The first Golem lunged, its hydraulic fist whistling through the air. Omnihero didn't move from his spot; he couldn't leave the center of the mesh or the "light path" guiding Jamal would flicker and vanish.
As the fist approached, Omnihero simply reached out with his left hand.
The sound of the impact was a flat, heavy thud. Omnihero caught the hammer-fist in his palm. He didn't just stop it; he absorbed the kinetic vibration, turning the machine’s own momentum into a feedback loop. The Golem’s arm buckled, the reinforced steel folding like tin foil.

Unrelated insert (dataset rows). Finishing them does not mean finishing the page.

(** After an error the rest of an ordered batch is taken back. *)
Lemma note_writes_cancels ws : forall a index ops ops',
  flying ops ws -> (forall w, w ∈ ws -> single ops w) -> item_of <$> ws = seq a (List.length ws) ->
  note_writes rq ws index [] true ops = Ret ops' ->
  forall j op, (j < List.length ws)%nat -> ops' !! (a + j)%nat = Some op -> wo_state op = WriteOpState_Ready.
Proof.
  induction ws as [|w ws IH]; intros a index ops ops' Hf Hs Hseq Hn j op' Hj Hop'; [simpl in Hj; lia|].
  destruct (seq_head _ _ _ Hseq) as (Ea & Hseq' & Hnin). destruct (flying_write _ _ _ Hf) as (op & ch & Hop & Hfl & _).
  cbn [note_writes] in Hn. rewrite Hop, Hord in Hn. cbn [negb orb] in Hn. unfold cancelWrites in Hn.
  rewrite (proj1 Hfl) in Hn. cbn [before_completed invariant obind] in Hn.
  assert (Hf' : flying (<[(tw_ref w).1 := mkWriteOp WriteOpState_Ready [] (wo_error op)]> ops) ws).
  { apply flying_others; [done|by left; split; [|left]|]. intros w' Hin E.
    by destruct (single_distinct ops w ws w' Hf (Hs w ltac:(left)) Hin). }
  assert (Hs' : forall x, x ∈ ws -> single (<[(tw_ref w).1 := mkWriteOp WriteOpState_Ready [] (wo_error op)]> ops) x).
  { intros x Hx. eapply single_insert; [done|apply Hs; left|done|apply Hs; by right]. }
  destruct j as [|j].
  - rewrite Nat.add_0_r, <- Ea in Hop'. assert (Hlt := lookup_lt_Some _ _ _ Hop).
    rewrite (first_stays ops _ w ws _ _ _ ops' Hf' Hlt Hs' Hnin Hn) in Hop'. by injection Hop' as <-.
  - eapply (IH (S a) _ _ ops' Hf' Hs' Hseq' Hn j); [simpl in Hj; lia|]. by replace (S a + j)%nat with (a + S j)%nat by lia.
Qed.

"Nine minutes," Omnihero calculated.
He couldn't use his full strength to shatter the machines—the shockwave would kill the boy and trigger the amnesic gas to ignite. He had to be surgical. While holding the first Golem in a dead-lock, he extended his right hand toward the other three. He fired a series of Low-Intensity Kinetic Beams, aiming for the oil-pressure valves in their joints.
One by one, the Golems seized up, their joints freezing as Omnihero "welded" them from a distance.
Above them, Agent Thorne was screaming into a comms unit, his face purple with rage. He realized the "teller" was gone and a god had taken his place. He slammed his hand onto the manual launch override.
"If I can't have the data, Providenc can have the Void!" Thorne's voice boomed over the intercom.
The Core-Breaker began to descend into its launch silo. The violet light at its tip turned a blinding, jagged white. The ground began to vibrate with a frequency that threatened to unmake the very foundation of the Old Foundry District.
"Now, Jamal!" Omnihero shouted. "Pull it!"
Jamal reached the lever. In his mind, this was the final panel of the comic book. He grabbed the handle with both hands and yanked downward with all his might.
The sound of the override engaging was a massive, mechanical clunk. The violet light in the Core-Breaker died instantly. The skyscraper-sized needle stopped its descent, hanging precariously over the dark mouth of the silo.
The amnesic gas reached its peak concentration. Jamal’s eyes rolled back, and he slumped against the lever, a peaceful smile on his face. He was finally "falling asleep" in his comic book world.
Omnihero didn't waste a second. He moved with Sub-Sonic speed, catching the boy before he hit the floor. He looked up at Thorne in the booth. The mole was already fleeing toward a back exit, clutching a briefcase of stolen data.
Omnihero had to choose: catch the traitor or get the boy to safety before the gas erased too much of his mind.